Ankara’da Belpa reisinin bilinen eş sayısı 3. Ya bilinmeyen sevgili sayısı? İran’da polis müdürü Zarey, 275 kırbacı göze aldı ve 6 kadınla basıldı. Yeşil zamparaların dahi neleri göze aldığı yerde, Öztürk de sağlam durmalı ve çekilmemeliydi. Yazık oldu. Ben başkana başkan demem, kaçak et işine bulaşmadıkça! Bulaşanı değil, tillahını becereni geliyor. Hayırlı olsun.
‘’Çıkarlar inşallah!‘’
Galatasaray Başkanı Özhan Canaydın’ı genelde eleştirdim. İşimizin gereği bu. Elbette doğru üretimleri de gündeme getirecek ve paylaşacağız, ama eksikleri işaret görevimizi de asla unutmayacağız. Canaydın Başkan’a karşı bu gerekliliği hakkınca yerine getirdiğimi düşünüyorum. İnandığım her doğruyu paylaştım. Yanlış tespitlerim de olmuştur mutlaka, ama benim hatalarımdan, okur kendi doğrularını tespit etmiş olamaz mı?
Özhan Canaydın ailesinden, işinden, sağlığından feragat etti ve Galatasaray için uzun yıllar emek verdi. Kapısına kadar gelinen projeler de ortada. Üstelik ülkenin her kesimince örnek gösterilen ve saygı duyulan, sevilen bir Galatasaraylı portresi hamilidir Başkan Canaydın. ‘Kendi kişisel işi için bir adım attı’ diyenin de alnını karışlarım. İşte bu portre Mali Kongre’de ‘Elveda’ diyor ve ardından kıyamet kopuyor. Üzülenler, şaşkınlık yaşayanlar ve durumdan başkanlık yolunda vazife çıkaran, hatta ‘Şerefe’ diye kadeh kaldıranlar!
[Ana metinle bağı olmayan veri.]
(** * prime-service: the parameter pool, its persistence, the gRPC facade
      and the client stub

    A shallow embedding of the Go sources

      - internal/generator  (the bundle generator),
      - internal/pool       (the pool manager: take, refill, save, load),
      - internal/server     (the gRPC facade),
      - client              (the client wrapper),
      - cmd/server/main.go  (the launcher's configuration defaults),

    followed by the properties of the specification that concern them.

    Conventions.
      - Go's [int] and [int64] are 64-bit two's complement integers: values
        are [Z] and every addition or subtraction the code performs goes
        through [Int64.wrap].  [uint32] request counts are [N].
      - [*big.Int] and the other pointers that may be nil are [option].
      - A slice is a [list]; [s[:k]] is [take k s] and [s[k:]] is [drop k s].
        Module [slices] models the pool once more as a window on a backing
        array, for the properties that depend on which slices share an
        array.
      - A goroutine started with [go f()] is recorded as a [spawned] event
        of the call that starts it; its body is a function of its own.
      - The code is modelled sequentially: every function runs from its
        entry to its return without interleaving with another goroutine.
        Where the code makes concurrency explicit (the workers and the
        collector of a refill round), the model keeps the pieces that run
        under [m.mu] as functions of their own, and the traces of the
        properties interleave them freely.  What the code does outside its
        locks has models of its own: the appends to the result of a
        request among the deposits of the collector (module [slices]), and
        the increments of [totalGenerated] (module [race]). *)

From Stdlib Require Import ZArith Lia.
From stdpp Require Import base option list strings gmap.

Local Open Scope Z_scope.

(** ** Machine integers *)

Module Int64.
Definition min_int : Z := - 2 ^ 63.
Definition max_int : Z := 2 ^ 63 - 1.

Definition in_range (z : Z) : Prop := min_int <= z <= max_int.

(** Two's complement wrap-around of a mathematical integer. *)
Definition wrap (z : Z) : Z := (z + 2 ^ 63) mod 2 ^ 64 - 2 ^ 63.

Definition add (a b : Z) : Z := wrap (a + b).
Definition sub (a b : Z) : Z := wrap (a - b).
Definition mul (a b : Z) : Z := wrap (a * b).
End Int64.

(** ** Time *)

(** [time.Time]: a wall-clock instant in nanoseconds since the Unix epoch
  (the monotonic reading and the location are not modelled).
  [time.Duration]: an [int64] count of nanoseconds. *)
Definition Time : Type := Z.
Definition Duration : Type := Z.

Module time.
Definition Millisecond : Duration := 1000000.
Definition Second : Duration := 1000000000.
(** [t.Sub(u)], also [time.Since] when [t] is the current instant. *)
Definition Sub (t u : Time) : Duration := Int64.sub t u.
(** [t.Unix()]: whole seconds since the epoch. *)
Definition Unix_of (t : Time) : Z := t `div` Second.
(** [time.Unix(sec, 0)]. *)
Definition Unix (sec : Z) : Time := sec * Second.
(** [d.Milliseconds()]. *)
Definition Milliseconds (d : Duration) : Z := Z.quot d Millisecond.
(** The zero [time.Time] (January 1, year 1, 00:00 UTC). *)
Definition zero : Time := -62135596800 * Second.
End time.

(** ** math/big: the byte encodings used on the wire *)

Module big.
Definition byte_of_Z (z : Z) : Byte.byte :=
  default Byte.x00 (Byte.of_N (Z.to_N (z mod 256))).
Definition Z_of_byte (b : Byte.byte) : Z := Z.of_N (Byte.to_N b).

(** Little-endian base-256 digits of a non-negative integer. *)
Fixpoint digits (fuel : nat) (n : Z) : list Byte.byte :=
  match fuel with
  | O => []
  | S fuel' =>
      if n <=? 0 then [] else byte_of_Z n :: digits fuel' (n / 256)
  end.

(** [x.Bytes()]: the absolute value of [x] as a big-endian byte slice
    without leading zero bytes (the sign is dropped). *)
Definition Bytes (x : Z) : list Byte.byte :=
  rev (digits (Z.to_nat (Z.log2 (Z.abs x)) + 1) (Z.abs x)).

(** [new(big.Int).SetBytes(buf)]: [buf] read as a big-endian unsigned
    integer. *)
Definition SetBytes (buf : list Byte.byte) : Z :=
  fold_left (fun acc b => acc * 256 + Z_of_byte b) buf 0.
End big.

(** ** tss-lib's Paillier private key

  [paillier.PrivateKey] embeds [PublicKey {N}] and adds [LambdaN], [PhiN],
  [P] and [Q]; all five are [*big.Int]. *)

Module paillier.
Record PrivateKey : Type := {
  N : option Z;
  LambdaN : option Z;
  PhiN : option Z;
  P : option Z;
  Q : option Z;
}.
End paillier.
(** C9 (as the code has it): the manager keeps [_packages] and
    [_resolved_versions] between calls. Collection and selection read the
    registry only, so two calls with the same arguments on managers with
    the same registry return the same conflict list, and the same whole
    result when the root is unknown or a conflict is found. The installed
    list depends on what is installed already: repeating a successful call
    returns [(True, [], [])] and changes nothing. *)
Theorem install_depends_on_installed_packages
    (depth : nat) (self other : PackageManager) (name : string)
    (constraint : option string) (resolve_conflicts : bool) :
  _registry self = _registry other ->
  (forall r1 s1 r2 s2,
      install depth self name constraint resolve_conflicts = (Return r1, s1) ->
      install depth other name constraint resolve_conflicts = (Return r2, s2) ->
      snd r1 = snd r2
      /\ (snd r1 <> [] \/ _registry self !! name = None -> r1 = r2))
  /\ (forall inst s1,
        install depth self name constraint resolve_conflicts
          = (Return (true, inst, []), s1) ->
        install depth s1 name constraint resolve_conflicts = (Return (true, [], []), s1)).
Proof.
  intros Hreg. split.
  - intros r1 s1 r2 s2 H1 H2.
    pose proof (install_runs depth self name constraint resolve_conflicts) as Hrun1.
    pose proof (install_runs depth other name constraint resolve_conflicts) as Hrun2.
    rewrite H1 in Hrun1. rewrite H2 in Hrun2. clear H1 H2.
    destruct other as [packages2 registry2 resolved2]. simpl in Hreg. subst registry2.
    inversion Hrun1 as [Hnone| | |reqs cs rs Hsome Hcollect Hselect Hcs
                        |reqs rs result st Hsome Hcollect Hselect Hordered Hresult];
      inversion Hrun2 as [Hnone'| | |reqs' cs' rs' Hsome' Hcollect' Hselect' Hcs'
                          |reqs' rs' result' st' Hsome' Hcollect' Hselect' Hordered' Hresult'];
      simpl in *; simplify_eq; try done;
      try match goal with
          | Hn : ?r !! ?n = None, Hs : is_Some (?r !! ?n) |- _ =>
              rewrite Hn in Hs; by destruct Hs
          end;
      repeat match goal with
             | H : match ?r with Return _ => _ | Raise _ => _ end = _ |- _ =>
                 destruct r; simplify_eq
             | Ha : ?x = Return _, Hb : ?x = Return _ |- _ =>
                 rewrite Ha in Hb; simplify_eq
             end; try done.
    simpl. split; [done|]. intros [?|Hnone]; [done|].
    rewrite Hnone in Hsome. by destruct Hsome.
  - intros inst s1 H1.
    pose proof (install_runs depth self name constraint resolve_conflicts) as Hrun1.
    rewrite H1 in Hrun1.
    inversion Hrun1 as [| | |
                        |reqs rs result st Hsome Hcollect Hselect Hordered Hresult];
      subst.
    destruct result as [success|e]; [|done]. injection Hresult as -> <-.
    destruct Hsome as [entry Hentry].
    unfold install. simpl. rewrite Hentry, Hcollect, Hselect.
    destruct depth as [|depth]; [done|].
    apply install_ordered_success in Hordered as [Hin|Hin]; [|set_solver].
    simpl. by rewrite bool_decide_true.
Qed.
(** X10.  In binary64, zooming in never adds a ring.  Take two states
    with the same three fields and zoom levels [z <= z'], both finite
    and above zero, the larger scale factor still finite, on a canvas
    whose half side is neither NaN nor negative and on any host that
    gives the orders with an angle a radius in metres that is neither
    NaN nor negative.  Then no pixel radius is smaller at [z'] than at
    [z], and every order drawn at [z'] is drawn at [z]. *)
Theorem X10_zooming_in_never_adds_a_ring
    (st st' : State float) (canvas : Canvas float) :
  wavelength st = wavelength st' ->
  distance st = distance st' ->
  particleSize st = particleSize st' ->
  positive_finite (zoom st) = true ->
  positive_finite (zoom st') = true ->
  SFleb (zoom st) (zoom st') = true ->
  positive_finite (scaleFactor st') = true ->
  ordinary (div (Math_min (int (width canvas)) (int (height canvas))) (int 2))
  = true ->
  (forall m, 1 <= m <= maxOrder -> skipped st m = false ->
             ordinary (radius st m) = true) ->
  (forall m, 1 <= m <= maxOrder -> skipped st m = false ->
             SFleb (pixelRadius st m) (pixelRadius st' m) = true) /\
  incl (List.map order (computeRings st' canvas))
       (List.map order (computeRings st canvas)).
Proof.
  intros Hwave Hdist Hsize Hz Hz' Hle Hscale' Hhalf Hradius.
  assert (Hsame : forall m, skipped st' m = skipped st m /\ radius st' m = radius st m).
  { intros m. unfold skipped, radius, theta, sinTheta, wavelengthSI, particleSizeSI,
      distanceSI. rewrite Hwave, Hdist, Hsize. split; reflexivity. }
  assert (H4000 : positive_finite (int 4000) = true) by (vm_compute; reflexivity).
  assert (Hfactors : SFleb (scaleFactor st) (scaleFactor st') = true).
  { unfold scaleFactor, baseScaleFactor.
    change (SFleb (fmul (int 4000) (zoom st)) (fmul (int 4000) (zoom st')) = true).
    rewrite !(fmul_comm (int 4000)).
    apply fmul_mono; try assumption; apply positive_ordinary; assumption. }
  assert (Hscale : positive_finite (scaleFactor st) = true).
  { apply above_zero_below_finite with (b := scaleFactor st'); try assumption.
    - unfold scaleFactor, baseScaleFactor.
      change (ordinary (fmul (int 4000) (zoom st)) = true).
      apply fmul_ordinary; [apply positive_ordinary|]; assumption.
    - unfold scaleFactor, baseScaleFactor.
      change (above_zero (fmul (int 4000) (zoom st)) = true).
      apply fmul_at_least_one; [vm_compute; reflexivity|assumption]. }
  assert (Hpixels : forall m, 1 <= m <= maxOrder -> skipped st m = false ->
            ordinary (pixelRadius st m) = true /\
            ordinary (pixelRadius st' m) = true /\
            SFleb (pixelRadius st m) (pixelRadius st' m) = true).
  { intros m Hm Hskip. unfold pixelRadius.
    rewrite (proj2 (Hsame m)).
    apply (fmul_mono_factor (radius st m) (scaleFactor st) (scaleFactor st'));
      try assumption.
    apply Hradius; assumption. }
  split.
  - intros m Hm Hskip. apply (Hpixels m Hm Hskip).
  - intros m Hin. apply ring_drawn in Hin as (Hrange & Hskip' & Hfits').
    apply ring_drawn. split; [exact Hrange|].
    assert (Hskip : skipped st m = false)
      by (rewrite <- (proj1 (Hsame m)); exact Hskip').
    split; [exact Hskip|].
    assert (Hm : 1 <= m <= maxOrder).
    { rewrite range_1_maxOrder in Hrange. unfold maxOrder. cbn [In] in Hrange. lia. }
    destruct (Hpixels m Hm Hskip) as (Hp & Hp' & Hpp).
    unfold fits in *.
    apply leb_trans with (b := pixelRadius st' m); assumption.
Qed.
(** X13. For a tensor constructed with a representable sentinel, with or
    without [pad_len]: the item of [lengths()] for row [i] is the number of
    items other than the sentinel among the first padded-length items of
    sequence [i]; it never exceeds the length of the sequence nor the padded
    length. *)
Theorem lengths_of_constructed tl pad_idx cb pad_len self n (i : nat) s :
  representable pad_idx →
  outcome (PaddedTensor.init tl pad_idx cb pad_len) = Ok self →
  PaddedTensor.choose_pad_len tl pad_len = Ok n →
  tl !! i = Some s →
  ∃ k,
    PaddedTensor.lengths self !! i = Some k ∧
    k = Py.len (non_sentinel pad_idx (take (Z.to_nat n) s)) ∧
    k ≤ Py.len s ∧ k ≤ n.
Proof.
  intros Hrep Hself Hn Hi.
  apply init_returned_representable in Hself as (_ & n' & Hn' & Hpos & ->);
    [|done].
  assert (n' = n) as -> by congruence.
  rewrite lengths_rows. simpl.
  rewrite !list_lookup_fmap, Hi. simpl. eexists. split; [done|].
  rewrite unmasked_non_sentinel, fitted_split by done. unfold non_sentinel.
  rewrite list.filter_app.
  replace (filter (λ x, x ≠ pad_idx) (replicate _ pad_idx)) with (@nil Z).
  - rewrite app_nil_r. split; [done|].
    pose proof (length_filter (λ x, x ≠ pad_idx) (take (Z.to_nat n) s)) as Hf.
    rewrite length_take in Hf. unfold Py.len. lia.
  - symmetry. induction (Z.to_nat (n - Py.len s)) as [|k IH]; [done|].
    simpl. rewrite filter_cons_False by (intros Hx; by apply Hx). done.
Qed.

Lemma lengths_of_constructed_witness :
  ∃ k,
    PaddedTensor.lengths (PaddedTensor.Build 0 [[1;0];[4;0]]) !! 0%nat
    = Some k ∧
    k = Py.len (non_sentinel 0 (take (Z.to_nat 2) [1;0;3])) ∧
    k ≤ Py.len [1;0;3] ∧ k ≤ 2.
Proof.
  apply (lengths_of_constructed [[1;0;3];[4]] 0 None (Some 2));
    (reflexivity || by vm_compute).
Defined.

(** ** The default padded length and a supplied one *)

(** The constructor reads [pad_len] and the list only to choose the padded
    length: two calls that choose the same length do the same. *)
Lemma init_by_chosen_length tl pad_idx cb pad_len n :
  PaddedTensor.choose_pad_len tl pad_len = Ok n →
  PaddedTensor.init tl pad_idx cb pad_len
  = PaddedTensor.init tl pad_idx cb (Some n).
Proof. intros Hn. unfold_init. by rewrite Hn. Qed.

Lemma is_max_len_unique tl n m : is_max_len tl n → is_max_len tl m → n = m.
Proof.
  intros [Hn (s & Hs & Hsn)] [Hm (s' & Hs' & Hsm)].
  specialize (Hn s' Hs'). specialize (Hm s Hs). lia.
Qed.

(** X14. Without [pad_len] and with a representable sentinel nothing is cut:
    every row is its input sequence followed by sentinels only, and at least
    one row is its input sequence unchanged. *)
Theorem default_length_cuts_nothing tl pad_idx cb self :
  representable pad_idx →
  outcome (PaddedTensor.init tl pad_idx cb None) = Ok self →
  (∀ (i : nat) s, tl !! i = Some s →
     ∃ k, PaddedTensor.padded self !! i = Some (s ++ replicate k pad_idx)) ∧
  (∃ (i : nat) s, tl !! i = Some s ∧ PaddedTensor.padded self !! i = Some s).
Proof.
  intros Hrep Hself.
  apply init_returned_representable in Hself as (Hne & n & Hn & Hpos & ->);
    [|done].
  destruct (max_of_lengths tl Hne) as (n' & Hn' & Hmax & _).
  assert (n' = n) as -> by (simpl in Hn; congruence).
  simpl. split.
  - intros i s Hi. eexists. rewrite list_lookup_fmap, Hi. simpl.
    rewrite fitted_short; [done|].
    apply Hmax. by eapply list_elem_of_lookup_2.
  - destruct Hmax as [_ (s & Hs & Hlen)].
    apply list_elem_of_lookup_1 in Hs as [i Hi]. exists i, s.
    split; [done|]. rewrite list_lookup_fmap, Hi. simpl.
    by rewrite <- Hlen, fitted_exact.
Qed.

Lemma default_length_cuts_nothing_witness :
  (∀ (i : nat) s, [[1;2];[1;2;3]] !! i = Some s →
     ∃ k, PaddedTensor.padded (PaddedTensor.Build 0 [[1;2;0];[1;2;3]]) !! i
          = Some (s ++ replicate k 0)) ∧
  (∃ (i : nat) s,
     [[1;2];[1;2;3]] !! i = Some s ∧
     PaddedTensor.padded (PaddedTensor.Build 0 [[1;2;0];[1;2;3]]) !! i
     = Some s).
Proof.
  apply (default_length_cuts_nothing [[1;2];[1;2;3]] 0 None);
    (reflexivity || by vm_compute).
Defined.

(** X15. Supplying the maximum input length as [pad_len] is the same as
    supplying none: the same calls of the callback and the same outcome. *)
Theorem max_as_pad_len_is_default tl pad_idx cb n :
  is_max_len tl n →
  PaddedTensor.init tl pad_idx cb (Some n)
  = PaddedTensor.init tl pad_idx cb None.
Proof.
  intros Hmax. assert (tl ≠ []) as Hne.
  { destruct Hmax as [_ (s & Hs & _)]. intros ->. by apply elem_of_nil in Hs. }
  destruct (max_of_lengths tl Hne) as (n' & Hn' & Hmax' & _).
  assert (n' = n) as -> by (by eapply is_max_len_unique).
  symmetry. by apply init_by_chosen_length.
Qed.

Lemma max_as_pad_len_is_default_witness :
  PaddedTensor.init [[1;2];[1;2;3]] 0 None (Some 3)
  = PaddedTensor.init [[1;2];[1;2;3]] 0 None None.
Proof.
  apply (max_as_pad_len_is_default [[1;2];[1;2;3]] 0 None 3). split.
  - intros s Hs. repeat (apply elem_of_cons in Hs as [->|Hs]; [by vm_compute|]).
    by apply elem_of_nil in Hs.
  - exists [1;2;3]. split; [|reflexivity].
    apply list_elem_of_further, list_elem_of_here.
Defined.

(** X16. With one supplied [pad_len], batches can be built in pieces: the tensor
    of two lists joined is the rows of the tensor of the first followed by
    the rows of the tensor of the second, and so are its mask and its
    lengths. *)
Theorem supplied_length_splits tl1 tl2 pad_idx n self1 self2 :
  outcome (PaddedTensor.init tl1 pad_idx None (Some n)) = Ok self1 →
  outcome (PaddedTensor.init tl2 pad_idx None (Some n)) = Ok self2 →
  ∃ self,
    outcome (PaddedTensor.init (tl1 ++ tl2) pad_idx None (Some n)) = Ok self ∧
    PaddedTensor.padded self
    = PaddedTensor.padded self1 ++ PaddedTensor.padded self2 ∧
    PaddedTensor.mask self
    = PaddedTensor.mask self1 ++ PaddedTensor.mask self2 ∧
    PaddedTensor.lengths self
    = PaddedTensor.lengths self1 ++ PaddedTensor.lengths self2.
Proof.
  intros H1 H2.
  apply init_returned in H1 as (Hne1 & n1 & Hn1 & _ & _ & Hrows1 & Hself1).
  apply init_returned in H2 as (Hne2 & n2 & Hn2 & _ & _ & Hrows2 & Hself2).
  simpl in Hn1, Hn2. assert (n1 = n) as -> by congruence.
  assert (n2 = n) as -> by congruence.
  assert (PaddedTensor.pad_idx self1 = pad_idx) as Hpad1 by (by rewrite Hself1).
  assert (PaddedTensor.pad_idx self2 = pad_idx) as Hpad2 by (by rewrite Hself2).
  clear Hself1 Hself2.
  rewrite (init_of_rows (tl1 ++ tl2) pad_idx None (Some n) n
             (PaddedTensor.padded self1 ++ PaddedTensor.padded self2)).
  - eexists. split; [done|]. rewrite !lengths_rows.
    unfold PaddedTensor.mask, Torch.eq_scalar. simpl.
    by rewrite Hpad1, Hpad2, !fmap_app.
  - destruct tl1; [done|]. done.
  - done.
  - done.
  - by apply comprehension_app.
Qed.

Lemma supplied_length_splits_witness :
  ∃ self,
    outcome (PaddedTensor.init ([[1;2;3]] ++ [[4]]) 0 None (Some 2)) = Ok self ∧
    PaddedTensor.padded self
    = PaddedTensor.padded (PaddedTensor.Build 0 [[1;2]])
      ++ PaddedTensor.padded (PaddedTensor.Build 0 [[4;0]]) ∧
    PaddedTensor.mask self
    = PaddedTensor.mask (PaddedTensor.Build 0 [[1;2]])
      ++ PaddedTensor.mask (PaddedTensor.Build 0 [[4;0]]) ∧
    PaddedTensor.lengths self
    = PaddedTensor.lengths (PaddedTensor.Build 0 [[1;2]])
      ++ PaddedTensor.lengths (PaddedTensor.Build 0 [[4;0]]).
Proof.
  apply (supplied_length_splits [[1;2;3]] [[4]] 0 2); reflexivity.
Defined.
Galatasaray değerleri ağır basan kesim (Orhan Yüce, Alp Yalman, Faruk Süren, Mustafa Sarıgül, Ali Dürüst) durumun vehametini fark etti ve bir dizi girişim gerçekleşti. ‘Geçmiş zaman’ kriterlerinin aynı yerde kaldığını zannedenler, fena halde yanıldıklarını anladılar. Çoktaaan bitmiş o günlerde pek fark etmemişler. Camia başka yerde mi artık?
Özhan Canaydın’a başkan adayı olduğu günlerde, yine bu köşede yazmıştım: “Sakın gelme! Kendini yakarsın. İşler bildiğin gibi değil” diye. Geldi ve gördü! Şimdi de bir şeyler yoluna girmek üzere... Başkan aldı başını gidiyor. Ben çok ters adam gördüm ama bu kadar da tersini görmedim. Kendi kendini yedi, sağlığını riske etti, çok önemli işleri de bitirdi ve ‘Elveda’ dedi.
Adnan Polat’a yakışan, hemen adaylık ilanı değil, “Biz başkanımızla çok önemli mesafe katettik. En kritik dönemi beraber yaşadığımız Özhan Canaydın, tam rahat edip feraha ereceği günlerde bizi bırakamaz. O bırakmak istese de biz bırakmayız.” Demeliydi... Demedi... Diyemedi.
Galatasaray camiası Özhan Başkanına sahip çıkamamış ve kulislerin zehirli batağına dalmıştır. Çıkarlar inşallah!